Saalmüller A, Mettenleiter T C
Federal Research Centre for Virus Diseases of Animals, Tübingen, Germany.
J Virol Methods. 1993 Sep;44(1):99-108. doi: 10.1016/0166-0934(93)90012-g.
We recently described construction and use of a beta-galactosidase expression cassette in isolating recombinant pseudorabies virus (PrV) mutants (Mettenleiter and Rauh, 1990).
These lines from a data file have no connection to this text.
Lemma created_database_is_listed_and_opens_witness :
  let env := {| created := Ok (one_hit_collection (s "beta text") (1 # 4));
                metadata_written := true; new_removable := true |} in
  let st' := snd (create_database "Beta" "second" env alpha_only) in
  let metadata_ := new_metadata "Beta" "second" (now alpha_only) in
  disk alpha_only !! "Beta"%string = None
  /\ (exists r, audit st' = audit alpha_only ++ [r]
                /\ action r = CREATE_DATABASE /\ database_name r = "Beta"%string)
  /\ In metadata_ (list_databases st')
  /\ dict_get metadata_ "document_count" = Some "0"%string
  /\ (active_databases alpha_only !! "Beta"%string = None ->
      exists coll,
        created env = Ok coll
        /\ fst (load_database "Beta" st')
           = Ok (Some {| collection := coll; metadata := Some metadata_ |})).
Proof.
  apply (created_database_is_listed_and_opens "Beta" "second"
           {| created := Ok (one_hit_collection (s "beta text") (1 # 4));
              metadata_written := true; new_removable := true |} alpha_only).
  reflexivity.
Defined.

End Lifecycle.

Section Filling.
Import Py DatabaseManager DatabaseStore Spec Notions.

Lemma load_database_some_cached name st h :
  fst (load_database name st) = Ok (Some h) ->
  active_databases (snd (load_database name st)) !! name = Some h.
Proof.
  unfold load_database, try_except, bind, ret, _log_audit.
  destruct (active_databases st !! name) as [h0|] eqn:Ea; cbn [fst snd].
  - now intros [= <-].
  - destruct (disk st !! name) as [c|]; cbn [fst snd]; [|discriminate].
    destruct (chroma c) as [coll|]; cbn [fst snd]; [|discriminate].
    cbn [set_active audit_writable].
    destruct (audit_writable st); cbn [fst snd]; [|discriminate].
    intros [= <-]. cbn [active_databases]. apply lookup_insert_eq.
Qed.
(** * The search aggregator of the Conversational Knowledge Bot

    A shallow embedding of [search_web] (src/app.py, inside
    [create_search_tool]) and the properties of its digest: cross-phase
    deduplication, the conditional year-qualified retry, section layout,
    hit formatting and the error behaviour at the tool boundary.

    Modelling conventions.
    - A Python [str] is a [str]: a sequence of Unicode code points, each
      an [N].  [s[:n]] is [slice_to n s], [a in b] on strings is
      [contains a b], [sep.join l] is [join sep l], [len(s)] is [len s].
      A literal between double quotes stands for the code points its
      UTF-8 text encodes.
    - A search hit is the [dict[str, str]] the backend hands back: a
      [gmap str str].  [r.get(k, '')] is [get r k].
    - [seen_content] is a [gset str]; [output] is a [list str] that
      grows at its end.
    - The backend ([DDGS]) is consulted through [news] and [text]; a call
      either returns a list of hits or raises.  Exceptions are the
      instances of Python's [Exception], which is what every [except]
      clause of [search_web] catches.
    - [output], [seen_content] and the log of backend calls live in the
      state of a small state-and-exception monad, so that what a [try]
      block did before it raised is still there in its handler. *)

From Stdlib Require Import ZArith List DecimalString.
From Stdlib.Strings Require Import Byte Ascii String.
From stdpp Require Import base option list gmap countable strings.
(** * Recipe API: a shallow embedding of [server.js] and its variants

    The repository is an Express server over one Mongoose model, [Recipe],
    with four routes: list, create, update and reorder.  This development
    embeds the route handlers of [src/server.js] (module [ServerJs]) and
    the list, create and reorder handlers of the two later copies of the
    same server (module [ServerVariant]), and states the properties of the
    specification over them, followed by further properties of the routes
    and of sequences of requests served by the application.

    The handlers are thin: what they do is decided by three libraries that
    are not part of the repository.  Their behaviour is modelled here as far
    as the handlers use it, each in a module of its own:
    - [validator]: the string functions of validator.js ([trim], [isEmpty],
      [isInt]); [isURL] stays abstract and is handed to the routes;
    - [express_validator]: validation chains run as middleware over the
      request, and [validationResult] (standard validators and sanitizers
      take the string of a value and go through an array element by
      element, as the library's releases 6 and 7 do);
    - [mongoose]: schema casting, defaults and required paths,
      [find().sort()], [create], [findByIdAndUpdate] and [bulkWrite] over
      an in-memory collection, with the state of the connection as an
      input.

    JavaScript numbers are modelled by [Z]: the embedding covers integral
    numbers, printed in plain decimal; fractional numbers are outside of
    it.  Strings are sequences of 8-bit characters, and whitespace is the
    ASCII whitespace. *)

From Stdlib Require Import ZArith Ascii String List Lia.
From Stdlib Require Import DecimalString DecimalPos DecimalZ.
From Stdlib Require Import Sorting.Sorted Sorting.Permutation.
From stdpp Require Import base option list gmap strings sorting.

Set Warnings "-register-all".

Local Open Scope string_scope.
Local Open Scope Z_scope.

(** ** JSON values *)

Inductive json : Type :=
| JNull
| JBool (b : bool)
| JNum (n : Z)
| JStr (s : string)
| JArr (l : list json)
| JObj (o : list (string * json)).

(** A JavaScript object received as a request body: a finite map from keys
    to JSON values.  A missing key reads as [undefined], here [None]. *)
Abbreviation object := (gmap string json).

(** [obj.key] on a nested object literal. *)
Fixpoint prop (o : list (string * json)) (k : string) : option json :=
  match o with
  | [] => None
  | (k', v) :: o' => if String.eqb k k' then Some v else prop o' k
  end.

Definition field (v : json) (k : string) : option json :=
  match v with
  | JObj o => prop o k
  | _ => None
  end.

(** [String(n)] for an integral number. *)
Definition decimal (n : Z) : string := NilZero.string_of_int (Z.to_int n).

Fixpoint join (sep : string) (l : list string) : string :=
  match l with
  | [] => ""
  | [s] => s
  | s :: l' => String.append s (String.append sep (join sep l'))
  end.
(** X18, at the periodogram and the multitaper estimate of the impulse. *)
Lemma deferred_then_compute_matches_eager_witness :
  (exists a w1 b w1' w2 p q,
     @new_Periodogram example_collaborators [0; 1] (QuaternionArray impulse)
        (PyBool true) empty_world = (inr a, w1) /\
     @new_Periodogram example_collaborators [0; 1] (QuaternionArray impulse)
        (PyBool false) empty_world = (inr b, w1') /\
     @compute_Periodogram example_collaborators b w1' = (inr tt, w2) /\
     periodograms w1 !! a = Some p /\ periodograms w2 !! b = Some q /\
     Periodogram.density q = Periodogram.density p) /\
  (exists a w1 b w1' w2 m q,
     @new_Multitaper example_collaborators [0; 1] (QuaternionArray impulse)
        (5 / 2) (PyBool true) empty_world = (inr a, w1) /\
     @new_Multitaper example_collaborators [0; 1] (QuaternionArray impulse)
        (5 / 2) (PyBool false) empty_world = (inr b, w1') /\
     @compute_Multitaper example_collaborators b (5 / 2) w1' = (inr tt, w2) /\
     multitapers w1 !! a = Some m /\ multitapers w2 !! b = Some q /\
     Multitaper.densities q = Multitaper.densities m /\
     Multitaper.dpss q = Multitaper.dpss m).
Proof.
  split.
  - pose proof (impulse_periodogram_stored (PyBool true)) as E1.
    pose proof (impulse_periodogram_stored (PyBool false)) as E2.
    destruct (proj1 (@deferred_then_compute_matches_eager
                       example_collaborators) _ _ _ _ _ _ _ E1 E2)
      as (w2 & p & q & E & Hp & Hq & Hd & _).
    do 7 eexists. split; [exact E1|]. split; [exact E2|].
    split; [exact E|]. split; [exact Hp|]. split; [exact Hq | exact Hd].
  - destruct impulse_multitaper_returns as (a & w1 & E1).
    destruct impulse_multitaper_deferred_returns as (b & w1' & E2).
    destruct (proj2 (@deferred_then_compute_matches_eager
                       example_collaborators) _ _ _ _ _ _ _ _ E1 E2)
      as (w2 & m & q & E & Hm & Hq & Hd & Hp & _).
    exists a, w1, b, w1', w2, m, q. auto 10.
Defined.

(** X19, at the store the construction of the periodogram of the impulse
    leaves. *)
Lemma Stokes_parameters_follow_the_density_witness :
  world_in_step
    (@new_Periodogram example_collaborators [0; 1] (QuaternionArray impulse)
       (PyBool true) empty_world).2.
Proof.
  apply (@Stokes_parameters_follow_the_density example_collaborators).
  eapply (@reach_step example_collaborators (fun _ => True) empty_world
            (NewPeriodogram [0; 1] (QuaternionArray impulse) (PyBool true))).
  - apply reach_empty.
  - exact I.
  - apply surjective_pairing.
Defined.
(** * Reddit/Discord account linking: the OAuth callback and the linking endpoint

    A shallow embedding of [src/web/routes/redditAuth.js] and
    [src/web/routes/verification.js].

    - JavaScript values are a small dynamic [value] type; numbers are the
      integral fragment of JS numbers (safe integers, on which double
      arithmetic is exact) plus [NaN].
    - Strings are byte strings: a [string] is the UTF-8 encoding of the
      JavaScript string it stands for.
    - Handlers are written in a state-and-exception monad [M] over a [world]
      (the request's session, the [redditAccounts] collection and the trace of
      calls made on external objects).  Effects that happened before an
      exception is thrown stay in the world, as in JavaScript.
    - Everything the handlers receive from outside (provider responses, the
      clock, storage faults, the random source) comes from an [Env] record. *)

From Stdlib Require Import String Ascii ZArith List Bool Lia.
Import ListNotations.
Local Open Scope string_scope.
Local Open Scope Z_scope.

(* ===================================================================== *)
(** ** JavaScript values *)
(* ===================================================================== *)

Module JS.

(** Numbers: integers, or NaN. *)
Inductive num : Type :=
| Num (z : Z)
| NaN.

#[local] Set Warnings "-register-all".
Inductive value : Type :=
| VUndefined
| VNull
| VBool (b : bool)
| VNum (n : num)
| VStr (s : string)
| VDate (t : num)                       (* a Date with time value [t], in ms *)
| VArr (l : list value)
| VObj (fields : list (string * value)).

(** ToBoolean. *)
Definition truthy (v : value) : bool :=
  match v with
  | VUndefined | VNull => false
  | VBool b => b
  | VNum (Num z) => negb (z =? 0)
  | VNum NaN => false
  | VStr s => negb (s =? "")%string
  | VDate _ | VArr _ | VObj _ => true
  end.

(** Own-property lookup in an object's property list. *)
Fixpoint lookup (k : string) (fields : list (string * value)) : value :=
  match fields with
  | [] => VUndefined
  | (k', v) :: rest => if (k =? k')%string then v else lookup k rest
  end.

(** Does the object's property list have the key at all? *)
Fixpoint has_key (k : string) (fields : list (string * value)) : bool :=
  match fields with
  | [] => false
  | (k', _) :: rest => (k =? k')%string || has_key k rest
  end.

(** [v.k] for the property names the handlers read (none of them is a
    prototype property of a primitive, an array or a Date): [None] is the
    TypeError of reading a property of [undefined] or [null]. *)
Definition get_prop (v : value) (k : string) : option value :=
  match v with
  | VUndefined | VNull => None
  | VObj fields => Some (lookup k fields)
  | _ => Some VUndefined
  end.

Definition num_mul (a b : num) : num :=
  match a, b with
  | Num x, Num y => Num (x * y)
  | _, _ => NaN
  end.

Definition num_add (a b : num) : num :=
  match a, b with
  | Num x, Num y => Num (x + y)
  | _, _ => NaN
  end.

Definition num_eqb (a b : num) : bool :=
  match a, b with
  | Num x, Num y => x =? y
  | NaN, NaN => true
  | _, _ => false
  end.

(** TimeClip of the Date constructor: a time value beyond 8.64e15 ms from
    the epoch is an Invalid Date. *)
Definition max_time : Z := 8640000000000000.

Definition time_clip (t : num) : num :=
  match t with
  | Num z => if Z.abs z <=? max_time then Num z else NaN
  | NaN => NaN
  end.

(** Structural equality of values, used by the storage model to match a
    stored document against a query. *)
Fixpoint value_eqb (a b : value) {struct a} : bool :=
  match a, b with
  | VUndefined, VUndefined => true
  | VNull, VNull => true
  | VBool x, VBool y => Bool.eqb x y
  | VNum x, VNum y => num_eqb x y
  | VStr x, VStr y => (x =? y)%string
  | VDate x, VDate y => num_eqb x y
  | VArr l, VArr m =>
      (fix go (l m : list value) {struct l} : bool :=
         match l, m with
         | [], [] => true
         | x :: l', y :: m' => value_eqb x y && go l' m'
         | _, _ => false
         end) l m
  | VObj f, VObj g =>
      (fix go (f g : list (string * value)) {struct f} : bool :=
         match f, g with
         | [], [] => true
         | (k, x) :: f', (k', y) :: g' =>
             (k =? k')%string && value_eqb x y && go f' g'
         | _, _ => false
         end) f g
  | _, _ => false
  end.

End JS.
Import JS.

(* ===================================================================== *)
(** ** Query parameters *)
(* ===================================================================== *)

(** What the router's query parser yields for one parameter: nothing, a
    string, or an array of strings when the parameter is repeated. *)
Inductive qval : Type :=
| QAbsent
| QStr (s : string)
| QArr (l : list string).

Definition qval_to_value (q : qval) : value :=
  match q with
  | QAbsent => VUndefined
  | QStr s => VStr s
  | QArr l => VArr (map VStr l)
  end.

(** ToBoolean on a query parameter. *)
Definition qtruthy (q : qval) : bool := truthy (qval_to_value q).

(** [q !== v] where [q] comes from the query and [v] from the session: an
    array from the query is a fresh object, identical to nothing stored. *)
Definition strict_neq (q : qval) (v : value) : bool :=
  match q, v with
  | QAbsent, VUndefined => false
  | QStr a, VStr b => negb (a =? b)%string
  | _, _ => true
  end.

(** ToString on a query parameter (an array joins its elements with commas). *)
Definition qval_to_string (q : qval) : string :=
  match q with
  | QAbsent => "undefined"
  | QStr s => s
  | QArr l => String.concat "," l
  end.

(* ===================================================================== *)
(** ** Session, events, world *)
(* ===================================================================== *)

Inductive session_key : Type :=
| redditState
| redditAccessToken
| redditRefreshToken
| redditTokenExpiresAt
| redditUserInfo
| discordUserInfo.

(** The fields of [request.session] the two route files touch; an unset
    field is [VUndefined]. *)
Record Session : Type := mkSession {
  s_redditState : value;
  s_redditAccessToken : value;
  s_redditRefreshToken : value;
  s_redditTokenExpiresAt : value;
  s_redditUserInfo : value;
  s_discordUserInfo : value;
}.

Definition session_get (k : session_key) (s : Session) : value :=
  match k with
  | redditState => s_redditState s
  | redditAccessToken => s_redditAccessToken s
  | redditRefreshToken => s_redditRefreshToken s
  | redditTokenExpiresAt => s_redditTokenExpiresAt s
  | redditUserInfo => s_redditUserInfo s
  | discordUserInfo => s_discordUserInfo s
  end.

Definition session_set (k : session_key) (v : value) (s : Session) : Session :=
  match k with
  | redditState =>
      mkSession v (s_redditAccessToken s) (s_redditRefreshToken s)
        (s_redditTokenExpiresAt s) (s_redditUserInfo s) (s_discordUserInfo s)
  | redditAccessToken =>
      mkSession (s_redditState s) v (s_redditRefreshToken s)
        (s_redditTokenExpiresAt s) (s_redditUserInfo s) (s_discordUserInfo s)
  | redditRefreshToken =>
      mkSession (s_redditState s) (s_redditAccessToken s) v
        (s_redditTokenExpiresAt s) (s_redditUserInfo s) (s_discordUserInfo s)
  | redditTokenExpiresAt =>
      mkSession (s_redditState s) (s_redditAccessToken s) (s_redditRefreshToken s)
        v (s_redditUserInfo s) (s_discordUserInfo s)
  | redditUserInfo =>
      mkSession (s_redditState s) (s_redditAccessToken s) (s_redditRefreshToken s)
        (s_redditTokenExpiresAt s) v (s_discordUserInfo s)
  | discordUserInfo =>
      mkSession (s_redditState s) (s_redditAccessToken s) (s_redditRefreshToken s)
        (s_redditTokenExpiresAt s) (s_redditUserInfo s) v
  end.

(** Exceptions the handlers can see. *)
Inductive exn : Type :=
| FetchFailed                         (* fetch() rejected *)
| InvalidJSON                         (* response.json() rejected *)
| TypeError (prop : string)           (* property read on undefined/null *)
| TokenStatusError (status : Z)       (* redditAuth.js line 68 *)
| TokenProviderError (err : value)    (* redditAuth.js line 73 *)
| UserInfoStatusError (status : Z)    (* redditAuth.js line 100 *)
| StorageFault                        (* findOne/insertOne rejected *)
| HeadersSent.                        (* writeHead on an ended response *)

Inductive logged : Type :=
| LVal (v : value)
| LExn (e : exn).

(** Calls made on external objects, in program order. *)
Inductive event : Type :=
| EvFetch (url method : string) (headers : list (string * string))
          (body : option string)
| EvLogInfo (args : list logged)
| EvLogError (args : list logged)
| EvWriteHead (status : Z)
| EvEnd (body : option string)
| EvRedirect (location : string)
| EvFindOne (query : value)
| EvInsertOne (doc : value)
| EvSessionWrite (k : session_key) (v : value).

Record world : Type := mkWorld {
  session : Session;
  redditAccounts : list value;      (* db.collection('redditAccounts') *)
  trace : list event;
}.

(** The world a handler starts in: nothing has been called yet. *)
Definition init_world (s : Session) (db : list value) : world :=
  mkWorld s db [].

(** A provider response as [fetch] resolves it; [json_body = None] when
    [response.json()] rejects. *)
Inductive fetch_result : Type :=
| NetworkError
| Response (status : Z) (json_body : option value).

Record Env : Type := mkEnv {
  fetch : string -> option string -> fetch_result;  (* by URL and body *)
  clock : list event -> Z;          (* Date.now() after the given calls *)
  findOne_faults : bool;
  insertOne_faults : bool;
  strict_headers : bool;            (* does writeHead raise once ended? *)
  random : string;                  (* `${Math.random()}` at the entry route *)
}.

(** [config.web.host] and [config.reddit.*] of the deployment. *)
Record Config : Type := mkConfig {
  web_host : string;
  reddit_clientID : string;
  reddit_clientSecret : string;
  reddit_redirectURI : string;
}.

(** Engine builtins the handlers lean on and that are taken as given:
    ToString and ToNumber beyond the primitive cases written out below, and
    [Buffer.from(s).toString('base64')]. *)
Record Builtins : Type := mkBuiltins {
  ToString_other : value -> string;
  ToNumber_other : value -> num;
  base64 : string -> string;
}.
We report here the identification and exact quantitation of cells infected by these mutants using an assay based on the reaction of intracellular beta-galactosidase expressed during infection by the recombinant viruses with the fluorogenic substrate fluorescein di-beta-D-galactopyranoside (FDG) followed by detection of positive cells in flow cytometry (FACS-Gal assay; Nolan et al., 1988). The detection method is fast, sensitive, and reliable, and yields quantitative results on single cell basis.
我们最近描述了一种β-半乳糖苷酶表达盒的构建及其在分离重组伪狂犬病病毒(PrV)突变体中的应用(Mettenleiter和Rauh,1990)。在此,我们报告使用一种基于重组病毒感染期间表达的细胞内β-半乳糖苷酶与荧光底物二-β-D-吡喃半乳糖苷荧光素(FDG)反应的检测方法来鉴定和精确定量感染这些突变体的细胞,随后通过流式细胞术检测阳性细胞(FACS-Gal检测法;Nolan等人,1988)。该检测方法快速、灵敏且可靠,可在单细胞基础上产生定量结果。